Monday, March 20, 2023

CDOTD 3/20/2023

 John Duncan: Dark Market Broadcast (Staaltape)

Purchased used at Eide's, I think


I saw John Duncan in performance once, some time in the early 1990s. I'm trying to remember anything about it I can. It was at The Beehive in Oakland (formerly King's Court), upstairs, a Manny Theiner production. I haven't thought about this in years (if not decades), bits and pieces coming back to me. There were several shows I attended, did Manny make it a sort of series? Multiple billings? I saw Macronympha, for example. I don't think they performed often, and certainly not locally despite coming from Monroeville. I think I saw a silly local project too, Filet O'Feedback. Probably more.

Some of the Duncan performance was done in as close to complete darkness as possible. Some of it was sound added to a cut-up of a gay S&M loop, "Brutal Birthday." There was no explicit sex but there was nudity, reassembled in a nonlinear manner. It was a strange event, disconcerting. Probably loud too.

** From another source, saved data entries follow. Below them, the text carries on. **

(** * UTXO engine state: address discovery and reconciliation

    A shallow embedding of the synchronisation core of the UTXO wallet
    engine (look-ahead generation, fresh-index search, per-address
    reconciliation against a Blockbook indexer) and of the server pool's
    [broadcastTx], together with the properties the design document
    states about them.

    The engine is asynchronous JavaScript.  The embedding is the
    sequential reading of each function: every [await] is taken in
    program order and [Promise.all] runs its members left to right.
    Store and emitter effects are threaded through a small state and
    exception monad over [World]. *)

From Stdlib Require Import ZArith Ascii.
From stdpp Require Import gmap strings list fin_maps pretty.

Set Warnings "-clear-no-such-hyp".

Open Scope string_scope.
Open Scope nat_scope.
Open Scope list_scope.

(* ===================================================================== *)
(** * Part I: definitions                                                 *)
(* ===================================================================== *)

(** ** Path algebra *)

Inductive CurrencyFormat := bip32 | bip44 | bip49 | bip84.

Inductive BIP43PurposeTypeEnum := Airbitz | Legacy | WrappedSegwit | Segwit.

Inductive ScriptTypeEnum := p2pkh | p2wpkhp2sh | p2wpkh.

Inductive NetworkEnum := Mainnet | Testnet.

#[global] Instance CurrencyFormat_eq_dec : EqDecision CurrencyFormat.
Proof. solve_decision. Defined.

#[global] Instance BIP43PurposeTypeEnum_eq_dec : EqDecision BIP43PurposeTypeEnum.
Proof. solve_decision. Defined.

Definition CurrencyFormat_code (f : CurrencyFormat) : nat :=
  match f with bip32 => 0 | bip44 => 1 | bip49 => 2 | bip84 => 3 end.

Definition CurrencyFormat_of_code (n : nat) : CurrencyFormat :=
  match n with 0 => bip32 | 1 => bip44 | 2 => bip49 | _ => bip84 end.

#[global] Instance CurrencyFormat_countable : Countable CurrencyFormat.
Proof.
  refine (inj_countable' CurrencyFormat_code CurrencyFormat_of_code _).
  by intros [].
Defined.

Record AddressPath := mkPath {
  format : CurrencyFormat;
  changeIndex : nat;
  addressIndex : nat
}.

#[global] Instance AddressPath_eq_dec : EqDecision AddressPath.
Proof. solve_decision. Defined.

#[global] Instance AddressPath_countable : Countable AddressPath.
Proof.
  refine (inj_countable'
            (λ p, (format p, changeIndex p, addressIndex p))
            (λ t, mkPath t.1.1 t.1.2 t.2) _).
  by intros [].
Defined.

(** Modelled from the spec: [currencyFormatToPurposeType] lives in the
    engine's [utils] module.  The data model lists the formats as
    bip32-legacy, bip44-legacy (the Airbitz one), bip49-wrapped-segwit and
    bip84-segwit. *)
Definition currencyFormatToPurposeType (f : CurrencyFormat) : BIP43PurposeTypeEnum :=
  match f with
  | bip32 => Legacy
  | bip44 => Airbitz
  | bip49 => WrappedSegwit
  | bip84 => Segwit
  end.

(** Modelled from the spec: [getCurrencyFormatFromPurposeType] of [utils],
    the inverse of the table above. *)
Definition getCurrencyFormatFromPurposeType (p : BIP43PurposeTypeEnum) : CurrencyFormat :=
  match p with
  | Legacy => bip32
  | Airbitz => bip44
  | WrappedSegwit => bip49
  | Segwit => bip84
  end.

(** Modelled from the spec: [getFormatSupportedBranches] of [utils]:
    branch 0 only when the purpose type is legacy or Airbitz, branches 0
    and 1 otherwise. *)
Definition getFormatSupportedBranches (f : CurrencyFormat) : list nat :=
  match currencyFormatToPurposeType f with
  | Legacy | Airbitz => [0]
  | WrappedSegwit | Segwit => [0; 1]
  end.

(** ** Store records *)

Record IAddress := mkAddress {
  scriptPubkey : string;
  path : option AddressPath;
  networkQueryVal : nat;
  lastQuery : nat;
  lastTouched : nat;
  used : bool;
  balance : option string
}.

Record IUTXO := mkUtxo {
  id : string;
  utxo_txid : string;
  utxo_vout : nat;
  utxo_value : string;
  utxo_scriptPubkey : string;
  script : string;
  redeemScript : option string;
  scriptType : ScriptTypeEnum;
  blockHeight : nat
}.

Record TxInput := mkTxInput {
  in_txId : string;
  in_outputIndex : option nat;
  in_scriptPubkey : string;
  in_amount : string
}.

Record TxOutput := mkTxOutput {
  out_index : nat;
  out_scriptPubkey : string;
  out_amount : string
}.

Record ProcessorTransaction := mkProcessorTransaction {
  txid : string;
  hex : string;
  tx_blockHeight : nat;
  date : nat;
  fees : string;
  inputs : list TxInput;
  outputs : list TxOutput;
  ourIns : list string;
  ourOuts : list string;
  ourAmount : string
}.

(** ** The processor (persistent store)

    Modelled from the spec: the [Processor] class is not part of these
    sources.  Address records are keyed by [scriptPubkey]; a second index
    maps each path to its [scriptPubkey], and the address count of a
    branch is the current maximum [addressIndex + 1] of that branch.
    UTXO records are keyed by [id], transactions by [txid]. *)
Record Processor := mkProcessor {
  addressByScriptPubkey : gmap string IAddress;
  scriptPubkeyByPath : gmap AddressPath string;
  txById : gmap string ProcessorTransaction;
  utxoById : gmap string IUTXO
}.

Definition emptyProcessor : Processor := mkProcessor ∅ ∅ ∅ ∅.

(** Modelled from the spec: the address count of the partition
    [(fmt, ch)], the largest stored [addressIndex + 1]. *)
Definition addressCount (p : Processor) (fmt : CurrencyFormat) (ch : nat) : nat :=
  map_fold (λ (k : AddressPath) (_ : string) (acc : nat),
              if decide (format k = fmt ∧ changeIndex k = ch)
              then Nat.max (S (addressIndex k)) acc else acc)
           0 (scriptPubkeyByPath p).

(** Partial update accepted by [updateAddressByScriptPubkey]. *)
Record AddressPatch := mkPatch {
  patch_balance : option string;
  patch_used : option bool
}.

Definition applyPatch (d : AddressPatch) (a : IAddress) : IAddress :=
  mkAddress (scriptPubkey a) (path a) (networkQueryVal a) (lastQuery a)
            (lastTouched a)
            (default (used a) (patch_used d))
            (match patch_balance d with Some b => Some b | None => balance a end).

(** ** Emitter events and calls observed from outside *)

Inductive Event :=
| Emit_BALANCE_CHANGED (currencyCode : string) (newBalance : string)
| Emit_TXIDS_CHANGED (changeTxidMap : gmap string nat)
| Call_watchAddresses (addresses : list string)
| Call_onAddressChecked
| Call_setLookAhead (fmt : CurrencyFormat) (processNewAddresses : bool).

(** ** The world threaded through the engine

    [events] is the log of emitter events and outgoing calls, newest
    first.  [probes] counts address-record reads of the store.
    [mutexQueue] holds the addresses whose [processAddress] was handed to
    [mutex.runExclusive] while the mutex was held; they run after the
    holder releases it. *)
Record World := mkWorld {
  processor : Processor;
  addressesToWatch : list string;
  events : list Event;
  probes : nat;
  mutexQueue : list string
}.

Definition emptyWorld : World := mkWorld emptyProcessor [] [] 0 [].

Definition setProcessor (p : Processor) (w : World) : World :=
  mkWorld p (addressesToWatch w) (events w) (probes w) (mutexQueue w).

Definition tick (n : nat) (w : World) : World :=
  mkWorld (processor w) (addressesToWatch w) (events w) (n + probes w) (mutexQueue w).

Definition logEvent (e : Event) (w : World) : World :=
  mkWorld (processor w) (addressesToWatch w) (e :: events w) (probes w) (mutexQueue w).

(** ** State and exception monad *)

Inductive result (A : Type) : Type :=
| Ok (a : A) (w : World)
| Throw (e : string) (w : World)
| OutOfFuel.
Arguments Ok {A} a w.
Arguments Throw {A} e w.
Arguments OutOfFuel {A}.

Definition M (A : Type) : Type := World → result A.

Definition ret {A} (a : A) : M A := λ w, Ok a w.

Definition bind {A B} (m : M A) (k : A → M B) : M B :=
  λ w, match m w with
       | Ok a w' => k a w'
       | Throw e w' => Throw e w'
       | OutOfFuel => OutOfFuel
       end.

Definition throw {A} (e : string) : M A := λ w, Throw e w.
Lemma no_pending_request_existsb u f rows :
  no_pending_request u f rows ->
  existsb (where3 u f requested) rows = false.
Proof.
  intros H. apply existsb_false_forall. intros r Hr.
  destruct (where3 u f requested r) eqn:E; [|reflexivity].
  apply where3_spec in E. exfalso. exact (H r Hr E).
Qed.

(** ** Guards that refuse *)

Lemma canAnswerFriendshipRequest_refuses {A} ctx input
    (next : Context -> Async A) d fs :
  existsb (where3 (friendUserId input) (session_userId ctx) requested)
    (friendships d) = false ->
  hd false fs = false ->
  canAnswerFriendshipRequest ctx input next (mkConn d fs)
  = (Err (TRPCError BAD_REQUEST), mkConn d (tl fs)).
Proof.
  intros Hnone Hfs.
  unfold canAnswerFriendshipRequest, executeTakeFirstOrThrow,
    executeTakeFirst, bind, selectFrom.
  rewrite execute_eq, Hfs. cbn [fst snd].
  rewrite (first_row_missing _ Friendships.id _ Hnone). reflexivity.
Qed.

Lemma canSendFriendshipRequest_refuses {A} ctx input
    (next : Context -> Async A) d fs :
  ~ In (friendUserId input) (users d) ->
  hd false fs = false ->
  canSendFriendshipRequest ctx input next (mkConn d fs)
  = (Err (TRPCError BAD_REQUEST), mkConn d (tl fs)).
Proof.
  intros Hnone Hfs.
  assert (E : existsb (fun id => id =? friendUserId input) (users d)
              = false).
  { apply existsb_false_forall. intros u Hu.
    apply Z.eqb_neq. intros ->. exact (Hnone Hu). }
  unfold canSendFriendshipRequest, executeTakeFirstOrThrow,
    executeTakeFirst, bind, selectFrom.
  rewrite execute_eq, Hfs. cbn [fst snd].
  rewrite (first_row_missing _ (fun id : Z => id) _ E). reflexivity.
Qed.

Lemma canAnswerFriendshipRequest_faults {A} ctx input
    (next : Context -> Async A) d fs :
  hd false fs = true ->
  canAnswerFriendshipRequest ctx input next (mkConn d fs)
  = (Err StorageFailure, mkConn d (tl fs)).
Proof.
  intros Hfs.
  unfold canAnswerFriendshipRequest, executeTakeFirstOrThrow,
    executeTakeFirst, bind.
  rewrite execute_eq, Hfs. reflexivity.
Qed.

As a follower of industrial/noise/experimental music at the time, I knew John Duncan had something of a reputation. He had released a few scarce records which already were starting to sell at premium prices, long before discogs.com had become a thing. Hell, the internet was barely a thing at the time. I guess he was involved at some level with pornography? I've never seen any adult materials he's created. (Truthfully. I'm not trying to spare my reputation.) He was also possibly living and working in Japan? It's been so long, maybe I knew more at one time.

Here I am, on another deep dive into my music library, pulling out this artifact of the time. I guess if you associate any sound work with John Duncan, you know he likes using shortwave radio sounds. A lot. I don't think there's a moment on this disc where there isn't some shortwave source used, sometimes several simultaneously. There are other things happening: sampled loops, spoken text. But mostly shortwave sounds.

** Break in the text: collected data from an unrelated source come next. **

(** * Map widget core: polygon area, area formatting, duplicate detection,
      and the drawn-feature registry

    Shallow embedding of [utils/mapUtils.ts] and of the event handlers of
    [components/map-with-drawing.tsx].

    JavaScript numbers are IEEE-754 binary64 values; they are modelled by
    Rocq's primitive [float]s, whose operations round exactly as the host
    does.  The geometry code is written once against the small arithmetic
    signature [Arith] and is run on the [float] instance; the instance over
    the real numbers is the exact-arithmetic reading of the same code. *)

From Stdlib Require Import ZArith List String Ascii Floats Reals Lra Lia.
From Stdlib Require Import QArith_base Qreals DecimalString.
From stdpp Require Import base option list gmap sets.
(** * Narwhalyzer runtime: section registry, context stack, statistics, report

    A shallow embedding of [src/narwhalyzer.c].  The process-wide globals
    ([g_sections], [g_section_count], ...) become one record that is threaded
    through every call; the [__thread] variables become a second record, one
    per thread.  The monotonic clock is an input: every entry point that calls
    [__narwhalyzer_get_timestamp_ns] receives the value it reads as [now].

    Calls are atomic in this model: threads interleave between calls, not
    inside them.  The relaxed atomics and the compare-and-swap loops of the
    source are therefore modelled by their uncontended behaviour. *)

From Stdlib Require Import ZArith List Lia String Sorting Permutation.
From stdpp Require Import base list gmap strings.

Local Open Scope Z_scope.

(** ** Machine integers *)

Definition UINT64_MAX : Z := 2 ^ 64 - 1.

(** Arithmetic on [uint64_t] wraps around. *)
Definition wrap64 (z : Z) : Z := z mod 2 ^ 64.

(** Closes a goal about concrete integers once everything is evaluated. *)
Ltac decide_by_evaluation :=
  vm_compute; repeat split;
  first [reflexivity | discriminate | intro; discriminate].

(** ** C arrays

    An array is a list of the array's length, indexed by an [int].  A read or
    write outside the array is undefined behaviour in C; here a read yields
    the default element and a write changes nothing.  The invariants below
    show that the runtime never does either. *)

Definition array_get {A : Type} (d : A) (arr : list A) (i : Z) : A :=
  if i <? 0 then d else default d (arr !! Z.to_nat i).

Definition array_set {A : Type} (arr : list A) (i : Z) (x : A) : list A :=
  if i <? 0 then arr else <[Z.to_nat i := x]> arr.

(** ** Data model *)

(** A [const char *]: [None] is the null pointer, [Some s] points to the
    C string [s]. *)
Definition c_string : Type := option string.

(** Modelled from the spec: the declaration of this struct, in narwhalyzer.h,
    is not among the sources.  The fields are those of the specification's
    Section, under the names narwhalyzer.c gives them; the counters and
    times are [uint64_t], [line], [parent_index] and [depth] are [int]. *)
Record narwhalyzer_section_stats_t : Type := mk_section {
  name : c_string;
  file : c_string;
  line : Z;
  entry_count : Z;
  cumulative_time_ns : Z;
  min_time_ns : Z;
  max_time_ns : Z;
  parent_index : Z;
  depth : Z
}.

(** Modelled from the spec: the declaration of this struct, in narwhalyzer.h,
    is not among the sources.  The fields are those of the specification's
    Context, under the names narwhalyzer.c gives them. *)
Record narwhalyzer_context_t : Type := mk_context {
  section_index : Z;
  start_time_ns : Z;
  parent_context_index : Z
}.

(** What [memset(..., 0, ...)] and static zero initialisation leave behind. *)
Definition zero_section : narwhalyzer_section_stats_t :=
  mk_section None None 0 0 0 0 0 0 0.

Definition zero_context : narwhalyzer_context_t := mk_context 0 0 0.

Definition set_entry_count (v : Z) (s : narwhalyzer_section_stats_t) :=
  mk_section (name s) (file s) (line s) v (cumulative_time_ns s)
             (min_time_ns s) (max_time_ns s) (parent_index s) (depth s).

Definition set_cumulative_time_ns (v : Z) (s : narwhalyzer_section_stats_t) :=
  mk_section (name s) (file s) (line s) (entry_count s) v
             (min_time_ns s) (max_time_ns s) (parent_index s) (depth s).

Definition set_min_time_ns (v : Z) (s : narwhalyzer_section_stats_t) :=
  mk_section (name s) (file s) (line s) (entry_count s) (cumulative_time_ns s)
             v (max_time_ns s) (parent_index s) (depth s).

Definition set_max_time_ns (v : Z) (s : narwhalyzer_section_stats_t) :=
  mk_section (name s) (file s) (line s) (entry_count s) (cumulative_time_ns s)
             (min_time_ns s) v (parent_index s) (depth s).

Definition set_parent_index (v : Z) (s : narwhalyzer_section_stats_t) :=
  mk_section (name s) (file s) (line s) (entry_count s) (cumulative_time_ns s)
             (min_time_ns s) (max_time_ns s) v (depth s).

Definition set_depth (v : Z) (s : narwhalyzer_section_stats_t) :=
  mk_section (name s) (file s) (line s) (entry_count s) (cumulative_time_ns s)
             (min_time_ns s) (max_time_ns s) (parent_index s) v.

(** ** Report output

    The report is kept as a list of structured lines rather than as text:
    [format_time] and the percentage column go through [double] formatting,
    so a line records the integers that are formatted, and the index of the
    section it is about. *)

Inductive out_line : Type :=
| NoSectionsExecuted                      (* "No instrumented sections were executed." *)
| Banner                                  (* the boxed report title *)
| TotalProgramTime (total_ns : Z)
| SectionsInstrumented (n : Z)
| FlatSummaryTitle
| TableSeparator (name_width : Z)
| TableHeader (name_width : Z)
| TableRow (idx : Z) (name_width : Z) (name_buf : string)
           (entries cumul mean min_ns max_ns : Z)
           (percent : option (Z * Z))     (* 100 * cumul / total, or 0.0 *)
| HierarchyTitle
| HierarchyRoot (idx : Z) (nm : c_string) (cumul : Z)
| HierarchyNode (idx : Z) (prefix : string) (is_last : bool)
                (nm : c_string) (cumul : Z)
| BlankLine
| SectionDetailsTitle
| SectionDetail (idx : Z) (nm : c_string) (location : string) (ln : Z)
                (entries : Z)
| EndOfReport.

(** ** Global and thread-local state *)

Record globals : Type := mk_globals {
  g_sections : list narwhalyzer_section_stats_t;
  g_section_count : Z;
  g_initialized : Z;
  g_program_start_time_ns : Z;
  g_program_end_time_ns : Z;
  g_report_printed : Z;
  g_atexit : list string;       (* handlers registered with atexit *)
  g_stderr : list string;       (* diagnostics written so far *)
  g_stdout : list out_line      (* report lines written so far *)
}.

Record thread_local : Type := mk_thread_local {
  g_context_stack : list narwhalyzer_context_t;
  g_context_stack_top : Z
}.

Definition set_g_sections (v : list narwhalyzer_section_stats_t) (g : globals) :=
  mk_globals v (g_section_count g) (g_initialized g)
             (g_program_start_time_ns g) (g_program_end_time_ns g)
             (g_report_printed g) (g_atexit g) (g_stderr g) (g_stdout g).

Definition set_g_section_count (v : Z) (g : globals) :=
  mk_globals (g_sections g) v (g_initialized g)
             (g_program_start_time_ns g) (g_program_end_time_ns g)
             (g_report_printed g) (g_atexit g) (g_stderr g) (g_stdout g).

Definition fprintf_stderr (msg : string) (g : globals) :=
  mk_globals (g_sections g) (g_section_count g) (g_initialized g)
             (g_program_start_time_ns g) (g_program_end_time_ns g)
             (g_report_printed g) (g_atexit g) (g_stderr g ++ [msg])
             (g_stdout g).

Definition printf_lines (ls : list out_line) (g : globals) :=
  mk_globals (g_sections g) (g_section_count g) (g_initialized g)
             (g_program_start_time_ns g) (g_program_end_time_ns g)
             (g_report_printed g) (g_atexit g) (g_stderr g)
             (g_stdout g ++ ls).

Definition warn_max_sections : string :=
  "narwhalyzer: warning: maximum section count exceeded".

Definition warn_max_nesting : string :=
  "narwhalyzer: warning: maximum nesting depth exceeded".

(** [strcmp(a, b) == 0] for a stored pointer [a] and a C string [b]. *)
Definition strcmp_eq (a : c_string) (b : string) : bool :=
  match a with
  | Some s => String.eqb s b
  | None => false
  end.

(** The test of the registration loop, in the source's order:
    line, stored file non-null, argument file non-null, files equal,
    names equal. *)
Definition section_matches (a_name : string) (a_file : c_string) (a_line : Z)
           (s : narwhalyzer_section_stats_t) : bool :=
  (line s =? a_line) &&
  match file s, a_file with
  | Some _, Some f => strcmp_eq (file s) f && strcmp_eq (name s) a_name
  | _, _ => false
  end.

Section Runtime.

(** The two compile-time capacities.  Their definitions, in narwhalyzer.h,
    are not among the sources; they are parameters here. *)
Variable NARWHALYZER_MAX_SECTIONS : Z.
Variable NARWHALYZER_MAX_NESTING_DEPTH : Z.

(** Process start: statics are zero, [g_context_stack_top] is -1. *)
Definition initial_globals : globals :=
  mk_globals (replicate (Z.to_nat NARWHALYZER_MAX_SECTIONS) zero_section)
             0 0 0 0 0 [] [] [].

Definition initial_thread_local : thread_local :=
  mk_thread_local
    (replicate (Z.to_nat NARWHALYZER_MAX_NESTING_DEPTH) zero_context) (-1).

(** ** __narwhalyzer_init *)

Definition __narwhalyzer_init (now : Z) (g : globals) : globals :=
  if g_initialized g =? 0 then
    mk_globals (replicate (Z.to_nat NARWHALYZER_MAX_SECTIONS) zero_section)
               (g_section_count g) 1 now (g_program_end_time_ns g)
               (g_report_printed g)
               (g_atexit g ++ ["__narwhalyzer_fini"%string])
               (g_stderr g) (g_stdout g)
  else g.

(** ** __narwhalyzer_register_section *)

(** The loop [for (i = 0; i < count; i++)]: the first matching slot. *)
Definition find_section (a_name : string) (a_file : c_string) (a_line : Z)
           (g : globals) : option Z :=
  match list_find (fun s => section_matches a_name a_file a_line s = true)
                  (take (Z.to_nat (g_section_count g)) (g_sections g)) with
  | Some (i, _) => Some (Z.of_nat i)
  | None => None
  end.

Definition new_section (a_name : string) (a_file : c_string) (a_line : Z)
  : narwhalyzer_section_stats_t :=
  mk_section (Some a_name) a_file a_line 0 0 UINT64_MAX 0 (-1) 0.

Definition __narwhalyzer_register_section
           (now : Z) (a_name : string) (a_file : c_string) (a_line : Z)
           (g : globals) : Z * globals :=
  let g := if g_initialized g =? 0 then __narwhalyzer_init now g else g in
  match find_section a_name a_file a_line g with
  | Some i => (i, g)
  | None =>
      let idx := g_section_count g in                      (* fetch_add *)
      let g := set_g_section_count (g_section_count g + 1) g in
      if idx >=? NARWHALYZER_MAX_SECTIONS then
        let g := set_g_section_count (g_section_count g - 1) g in  (* fetch_sub *)
        (-1, fprintf_stderr warn_max_sections g)
      else
        (idx, set_g_sections
                (array_set (g_sections g) idx
                           (new_section a_name a_file a_line)) g)
  end.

I have one or two radios still working that are able to pick up shortwave broadcasts. Years ago I actively would hunt through the dial, looking for whatever I could find: Morse code, other electronic transmissions, extreme broadcasting. I discovered that shortwave was a haven for hardline Christian fundamentalists and white Christian racist nationalists. My favorite was Brother (Harold) Camping, who would routinely tell people they were going to hell for almost any reason (including one poor guy who was really worried because he had unknowingly smoked a marijuana cigarette!). Brother Camping made news by predicting the end of the world on March 21, 2011. People quit their jobs and sold their possessions over this nonsense! When March 21 came and went, he updated the date, which I guess you've figured out also came and went. Was he unhappy that the world didn't end then either?

Shortwave broadcasts were where I discovered Alex Jones. If you think he's gotten more extreme over the years, you're wrong. He's always been ridiculous. If I remember correctly, he was actually more blatantly racist at the time. 

I like the sound of shortwaves, and their unpredictable nature. I won't write into Karlheinz Stockhausen's relationship to shortwaves in this post, that could go too long. I don't stay up at night hunting through shortwave bands via analog sources any longer, but I did find this great shortwave streaming website: http://sdrpt.dynip.sapo.pt/

Of the tracks on this strange release of 1986 (this CD reissued in 1990), I prefer the noisily ambient "Purge", 27 minutes of entirely shortwave sounds (I think). Maybe it sounds the least of human hands on it, the most like found sounds, but maybe that's the appeal to me.